What follows are records. Restate all of them word for word.

Content starts

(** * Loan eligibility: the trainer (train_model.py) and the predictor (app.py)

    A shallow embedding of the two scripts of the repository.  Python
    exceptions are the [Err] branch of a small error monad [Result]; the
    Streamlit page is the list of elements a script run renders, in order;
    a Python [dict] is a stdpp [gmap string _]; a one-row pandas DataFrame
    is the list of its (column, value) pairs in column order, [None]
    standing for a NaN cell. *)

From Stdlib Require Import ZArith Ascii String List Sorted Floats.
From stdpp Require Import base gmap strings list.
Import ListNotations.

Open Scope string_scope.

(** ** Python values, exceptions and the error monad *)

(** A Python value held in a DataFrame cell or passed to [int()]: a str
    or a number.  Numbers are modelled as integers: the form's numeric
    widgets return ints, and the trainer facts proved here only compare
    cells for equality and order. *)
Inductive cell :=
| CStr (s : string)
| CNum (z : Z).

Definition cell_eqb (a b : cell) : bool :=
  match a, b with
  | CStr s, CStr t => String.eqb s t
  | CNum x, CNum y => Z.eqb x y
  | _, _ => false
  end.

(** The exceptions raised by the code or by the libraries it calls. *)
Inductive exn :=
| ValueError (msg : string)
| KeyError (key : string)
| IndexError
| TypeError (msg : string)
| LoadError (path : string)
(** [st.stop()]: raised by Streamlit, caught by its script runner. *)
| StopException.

Content ends

### EXPECTED ANSWER
(** * Loan eligibility: the trainer (train_model.py) and the predictor (app.py)

    A shallow embedding of the two scripts of the repository.  Python
    exceptions are the [Err] branch of a small error monad [Result]; the
    Streamlit page is the list of elements a script run renders, in order;
    a Python [dict] is a stdpp [gmap string _]; a one-row pandas DataFrame
    is the list of its (column, value) pairs in column order, [None]
    standing for a NaN cell. *)

From Stdlib Require Import ZArith Ascii String List Sorted Floats.
From stdpp Require Import base gmap strings list.
Import ListNotations.

Open Scope string_scope.

(** ** Python values, exceptions and the error monad *)

(** A Python value held in a DataFrame cell or passed to [int()]: a str
    or a number.  Numbers are modelled as integers: the form's numeric
    widgets return ints, and the trainer facts proved here only compare
    cells for equality and order. *)
Inductive cell :=
| CStr (s : string)
| CNum (z : Z).

Definition cell_eqb (a b : cell) : bool :=
  match a, b with
  | CStr s, CStr t => String.eqb s t
  | CNum x, CNum y => Z.eqb x y
  | _, _ => false
  end.

(** The exceptions raised by the code or by the libraries it calls. *)
Inductive exn :=
| ValueError (msg : string)
| KeyError (key : string)
| IndexError
| TypeError (msg : string)
| LoadError (path : string)
(** [st.stop()]: raised by Streamlit, caught by its script runner. *)
| StopException.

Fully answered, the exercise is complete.